QUOTE OF THE DAY: The Upside of Impending Global Starvation

USAID administrator Samantha Power found a silver lining to potential global food shortages during a Sunday appearance on ABC News’ “This Week.”

WHAT SHE SAID

Power repeated her calls for Congress to pass an additional $33 billion aid package for Ukraine — including $3 billion in humanitarian assistance and food security funding — warning that food and fertilizer will soon be scarce in that country and elsewhere in the world.

“Fertilizer shortages are real now, because Russia is a big exporter of fertilizer, and even though fertilizer is not sanctioned, less fertilizer is coming out of Russia,” she told host George Stephanopoulos, citing Russian President Vladimir “Putin’s unprovoked invasion of Ukraine.”

  • But Power, formerly President Obama’s U.N. ambassador, added that the dire scarcities could have “green” benefits in the long term.
  • “As a result, we’re working with countries to think about natural solutions like manure and compost. And this may hasten transitions that would have been in the interest of farmers to make eventually anyway,” she said. “So, never let a crisis go to waste, but we really do need this financial support from the Congress.”

SAME ENERGY

Democrats have long faced accusations of trying to exploit crises to advance their progressive agenda.

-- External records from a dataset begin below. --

(** The outcome and the state of a step that passes the gate, stage by
    stage. *)
Lemma optimize_model_stages w :
  ¬ (ReplayMemory.len (memory w) < BATCH_SIZE cfg)%nat →
  ∃ transitions g',
    ReplayMemory.sample (memory w) (BATCH_SIZE cfg) (rng w) = (Ok transitions, g')
    ∧ length transitions = BATCH_SIZE cfg
    ∧ ((∃ e, optimize_model cfg w = (Raise e, set_rng g' w)
             ∧ (e = RuntimeError ∨ e = IndexError
                ∨ (e = TypeError ∧ BATCH_SIZE cfg = 0%nat)))
       ∨ (∃ batch expected,
            collate transitions = Ok batch
            ∧ expected_state_action_values cfg (target_net w) batch = Ok expected
            ∧ let w1 := set_policy
                          (optimizer_step (loss batch expected) (policy_net w)
                             (optimizer w)) (set_rng g' w) in
              optimize_model cfg w = (Raise RuntimeError, w1)
              ∨ ∃ target',
                  soft_update cfg (policy_net w1) (target_net w) = Ok target'
                  ∧ optimize_model cfg w = (Ok tt, set_target_net target' w1))).
Proof.
  intros Hge.
  destruct (sample_positions (ReplayMemory.contents (memory w))
              (BATCH_SIZE cfg) (rng w))
    as (transitions & g' & ixs & Hs & Hlen & _ & _);
    [unfold ReplayMemory.len in Hge; unfold ReplayMemory.contents; lia|].
  change (Random.sample (ReplayMemory.contents (memory w)) (BATCH_SIZE cfg) (rng w))
    with (ReplayMemory.sample (memory w) (BATCH_SIZE cfg) (rng w)) in Hs.
  exists transitions, g'. split; [done|]. split; [done|].
  unfold optimize_model, mbind, M_bind, Py.bind, gets, lift, modify,
    memory_sample, with_rng.
  cbn [fst snd]. rewrite decide_False by done. rewrite Hs.
  cbn [set_rng policy_net target_net optimizer].
  destruct (collate transitions) as [batch|e] eqn:Hc.
  2:{ left. exists e. split; [done|].
      apply collate_Raise in Hc as [->|(-> & ->)]; [by left|].
      right. right. cbn in Hlen. done. }
  destruct (state_action_values _ batch) as [sav|e] eqn:Hsav.
  2:{ left. exists e. split; [done|].
      left. by eapply state_action_values_Raise. }
  destruct (expected_state_action_values _ _ batch) as [expected|e] eqn:He.
  2:{ left. exists e. split; [done|].
      apply expected_state_action_values_Raise in He as [-> | ->]; auto. }
  destruct (SmoothL1Loss sav expected) as [l|e] eqn:Hl.
  2:{ left. exists e. split; [done|]. left. by eapply SmoothL1Loss_Raise. }
  right. exists batch, expected. split; [done|]. split; [done|].
  cbn [set_policy set_rng policy_net target_net fst snd].
  destruct (soft_update _ _ _) as [target'|e] eqn:Hsoft.
  - right. by exists target'.
  - left. apply soft_update_Raise in Hsoft as ->. done.
Qed.

End StepMore.

Section ShapeFacts.
Import DQL.

Lemma same_shape_refl (a : DQN.t) : DQN.same_shape a a.
Proof. by repeat split. Qed.

Lemma same_shape_sym (a b : DQN.t) : DQN.same_shape a b → DQN.same_shape b a.
Proof.
  unfold DQN.same_shape, DQN.same_layer_shape.
  intros ((? & ?) & (? & ?) & (? & ?)). by repeat split.
Qed.

Lemma layer_shape_same (a b : Linear) (n_in n_out : nat) :
  DQN.same_layer_shape a b → DQN.layer_shape b n_in n_out →
  DQN.layer_shape a n_in n_out.
Proof.
  intros [Hw Hb] (Hrows & Hbias & Hwidth). unfold DQN.layer_shape.
  assert (Hlen : length (weight a) = length (weight b)).
  { apply (f_equal length) in Hw. unfold widths in Hw.
    by rewrite !length_fmap in Hw. }
  split; [lia|]. split; [lia|].
  assert (Hall : Forall (λ k, k = n_in) (widths (weight a))).
  { rewrite Hw. unfold widths. by apply Forall_fmap. }
  unfold widths in Hall. by apply Forall_fmap in Hall.
Qed.

Lemma well_shaped_same (a b : DQN.t) (n_in n_out : nat) :
  DQN.same_shape a b → DQN.well_shaped b n_in n_out → DQN.well_shaped a n_in n_out.
Proof.
  intros (S1 & S2 & S3) (h1 & h2 & L1 & L2 & L3). exists h1, h2.
  repeat split; eapply layer_shape_same; eauto.
Qed.

End ShapeFacts.

Section StepEffects.
Import DQL.
Local Open Scope R_scope.
Context `{Framework}.
Variable cfg : Config.
Implicit Types (w : World).

Lemma optimize_model_skips w :
  (ReplayMemory.len (memory w) < BATCH_SIZE cfg)%nat →
  optimize_model cfg w = (Ok tt, w).
Proof.
  intros Hlt. unfold optimize_model, mbind, M_bind, Py.bind, gets. cbn.
  by rewrite decide_True.
Qed.

(** What no call of [optimize_model] touches, whether it returns or
    raises. *)
Lemma optimize_model_untouched w :
  steps_done (optimize_model cfg w).2 = steps_done w
  ∧ memory (optimize_model cfg w).2 = memory w
  ∧ env (optimize_model cfg w).2 = env w.
Proof.
  destruct (decide (ReplayMemory.len (memory w) < BATCH_SIZE cfg)%nat) as [Hlt|Hge].
  { by rewrite optimize_model_skips by done. }
  destruct (optimize_model_stages cfg w Hge)
    as (transitions & g' & Hs & _
        & [(e & Hw & _)|(batch & expected & _ & _ & [Hw|(t' & _ & Hw)])]);
    by rewrite Hw.
Qed.

(** With an optimiser that keeps the shapes of the parameters, so does a
    call of [optimize_model]. *)
Lemma optimize_model_same_shape w :
  (∀ l policy o, DQN.same_shape (optimizer_step l policy o).1 policy) →
  DQN.same_shape (policy_net (optimize_model cfg w).2) (policy_net w)
  ∧ DQN.same_shape (target_net (optimize_model cfg w).2) (target_net w).
Proof.
  intros Hopt.
  destruct (decide (ReplayMemory.len (memory w) < BATCH_SIZE cfg)%nat) as [Hlt|Hge].
  { rewrite optimize_model_skips by done. split; apply same_shape_refl. }
  destruct (optimize_model_stages cfg w Hge)
    as (transitions & g' & Hs & _
        & [(e & Hw & _)|(batch & expected & _ & _ & [Hw|(t' & Hsoft & Hw)])]);
    rewrite Hw; cbn [snd set_target_net set_policy set_rng policy_net target_net].
  - split; apply same_shape_refl.
  - split; [apply Hopt|apply same_shape_refl].
  - split; [apply Hopt|]. by eapply soft_update_same_shape.
Qed.

(** X4.  With a batch size that is not negative (a natural number, as
    [BATCH_SIZE] is here), [optimize_model] never raises [ValueError] (it
    samples only when the buffer holds a batch) nor [KeyError] (the soft
    update looks up the keys both state dictionaries have), and it raises
    [TypeError] exactly when the batch size is zero: the empty batch passes
    the size gate and cannot be transposed. *)
Theorem optimize_model_exceptions w :
  (optimize_model cfg w).1 ≠ Raise ValueError
  ∧ (optimize_model cfg w).1 ≠ Raise KeyError
  ∧ ((optimize_model cfg w).1 = Raise TypeError ↔ BATCH_SIZE cfg = 0%nat).
Proof.
  destruct (decide (ReplayMemory.len (memory w) < BATCH_SIZE cfg)%nat) as [Hlt|Hge].
  { rewrite optimize_model_skips by done. cbn.
    repeat split; try done. intros Hb. lia. }
  destruct (optimize_model_stages cfg w Hge)
    as (transitions & g' & Hs & Hlen & Hcases).
  assert (Hzero : BATCH_SIZE cfg = 0%nat → (optimize_model cfg w).1 = Raise TypeError).
  { intros Hb. rewrite Hb in Hlen. apply nil_length_inv in Hlen as ->.
    destruct Hcases as [(e & Hw & He)|(batch & expected & Hc & _)]; [|done].
    unfold optimize_model, mbind, M_bind, Py.bind, gets, lift, modify,
      memory_sample, with_rng.
    cbn [fst snd]. rewrite decide_False by done. by rewrite Hs. }
  destruct Hcases as [(e & Hw & He)|(batch & expected & _ & _ & [Hw|(t' & _ & Hw)])];
    rewrite Hw in *; cbn [fst] in *.
  - destruct He as [->|[->|[-> Hb]]]; repeat split; try done;
      intros Hb; by specialize (Hzero Hb).
  - repeat split; try done; intros Hb; by specialize (Hzero Hb).
  - repeat split; try done; intros Hb; by specialize (Hzero Hb).
Qed.

(** X5.  Whether it returns or raises, [optimize_model] leaves the step
    counter, the buffer and the environment as they were, and draws from
    the generator what the one sample of the batch draws. *)
Theorem optimize_model_frame w :
  let w' := (optimize_model cfg w).2 in
  steps_done w' = steps_done w
  ∧ memory w' = memory w
  ∧ env w' = env w
  ∧ rng w' = (if decide (ReplayMemory.len (memory w) < BATCH_SIZE cfg)%nat
              then rng w
              else (ReplayMemory.sample (memory w) (BATCH_SIZE cfg) (rng w)).2).
Proof.
  intros w'. subst w'. case_decide as Hgate.
  { rewrite optimize_model_skips by done. by repeat split. }
  destruct (optimize_model_stages cfg w Hgate)
    as (transitions & g' & Hs & _
        & [(e & Hw & _)|(batch & expected & _ & _ & [Hw|(t' & _ & Hw)])]);
    rewrite Hw, Hs; repeat split; done.
Qed.

(** X6.  With an optimiser that keeps the shapes of the parameters, a call
    of [optimize_model] keeps the architecture of both networks, whether
    it returns or raises: a network that maps [n_obs] observations to
    [n_actions] values still does afterwards. *)
Theorem optimize_model_keeps_shapes w :
  (∀ l policy o, DQN.same_shape (optimizer_step l policy o).1 policy) →
  let w' := (optimize_model cfg w).2 in
  DQN.same_shape (policy_net w') (policy_net w)
  ∧ DQN.same_shape (target_net w') (target_net w)
  ∧ (∀ n_obs n_actions,
       DQN.well_shaped (policy_net w) n_obs n_actions →
       DQN.well_shaped (policy_net w') n_obs n_actions)
  ∧ (∀ n_obs n_actions,
       DQN.well_shaped (target_net w) n_obs n_actions →
       DQN.well_shaped (target_net w') n_obs n_actions).
Proof.
  intros Hopt w'. subst w'.
  destruct (optimize_model_same_shape w Hopt) as [Hp Ht].
  split; [done|]. split; [done|].
  split; intros n_obs n_actions; by apply well_shaped_same.
Qed.

End StepEffects.

Lemma optimize_model_keeps_shapes_example :
  let cfg := {| BATCH_SIZE := 2; GAMMA := 0.99; EPS_START := 0.9;
                EPS_END := 0.1; EPS_DECAY := 10000; TAU := 0.005 |} in
  let w := DQL.example_world DQL.example_memory in
  DQN.well_shaped (DQL.target_net (DQL.optimize_model cfg w).2) 1 1.
Proof.
  intros cfg w.
  destruct (optimize_model_keeps_shapes cfg w) as (_ & _ & _ & Htarget).
  - intros l policy o. by repeat split.
  - apply Htarget. exists 1, 1. repeat split; repeat constructor.
Defined.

  • President Biden’s Build Back Better package, billed as an urgently needed response to the COVID-19 pandemic, included $555 billion of investment in anti-climate change measures, including solar and wind energy production and tax credits for electric vehicles.
  • The massive spending bill died in the Senate.

MEANWHILE

Last year, with the global supply of chemical fertilizers already stretched thin, the government of Sri Lanka banned their use in favor of organic agronomic techniques like composting.

  • The results: Sri Lanka went from agricultural self-sufficiency to importing $450 million worth of rice in a year.
  • An ensuing economic meltdown grabbed headlines when the government canceled school exams because it could not afford to buy paper for printing the tests.